- _What is required_
The lines from the top of the listing through the one containing "by by apply Forall_take, Forall_drop." are to be retyped exactly, with no other lines.

- _Data for analysis_

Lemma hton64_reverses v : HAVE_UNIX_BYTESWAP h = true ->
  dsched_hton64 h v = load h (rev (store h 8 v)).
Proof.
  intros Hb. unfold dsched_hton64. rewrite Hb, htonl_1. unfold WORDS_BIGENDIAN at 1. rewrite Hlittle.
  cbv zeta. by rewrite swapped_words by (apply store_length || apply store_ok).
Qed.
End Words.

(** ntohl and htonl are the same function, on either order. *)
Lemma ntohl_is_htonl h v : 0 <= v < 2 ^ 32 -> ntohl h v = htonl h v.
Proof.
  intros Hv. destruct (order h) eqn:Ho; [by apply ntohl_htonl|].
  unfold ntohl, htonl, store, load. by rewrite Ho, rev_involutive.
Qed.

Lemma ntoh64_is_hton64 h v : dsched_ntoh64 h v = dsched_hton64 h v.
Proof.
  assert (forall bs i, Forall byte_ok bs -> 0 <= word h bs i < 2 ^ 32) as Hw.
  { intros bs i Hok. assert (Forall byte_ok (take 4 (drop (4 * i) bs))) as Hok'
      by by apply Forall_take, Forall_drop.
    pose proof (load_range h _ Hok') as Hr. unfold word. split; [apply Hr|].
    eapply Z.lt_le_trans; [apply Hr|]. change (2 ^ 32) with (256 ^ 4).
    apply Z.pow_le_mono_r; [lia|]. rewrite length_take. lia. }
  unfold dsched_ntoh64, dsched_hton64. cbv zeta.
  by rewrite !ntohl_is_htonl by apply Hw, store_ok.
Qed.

- _Finished exercise_
Lemma hton64_reverses v : HAVE_UNIX_BYTESWAP h = true ->
  dsched_hton64 h v = load h (rev (store h 8 v)).
Proof.
  intros Hb. unfold dsched_hton64. rewrite Hb, htonl_1. unfold WORDS_BIGENDIAN at 1. rewrite Hlittle.
  cbv zeta. by rewrite swapped_words by (apply store_length || apply store_ok).
Qed.
End Words.

(** ntohl and htonl are the same function, on either order. *)
Lemma ntohl_is_htonl h v : 0 <= v < 2 ^ 32 -> ntohl h v = htonl h v.
Proof.
  intros Hv. destruct (order h) eqn:Ho; [by apply ntohl_htonl|].
  unfold ntohl, htonl, store, load. by rewrite Ho, rev_involutive.
Qed.

Lemma ntoh64_is_hton64 h v : dsched_ntoh64 h v = dsched_hton64 h v.
Proof.
  assert (forall bs i, Forall byte_ok bs -> 0 <= word h bs i < 2 ^ 32) as Hw.
  { intros bs i Hok. assert (Forall byte_ok (take 4 (drop (4 * i) bs))) as Hok'
      by by apply Forall_take, Forall_drop.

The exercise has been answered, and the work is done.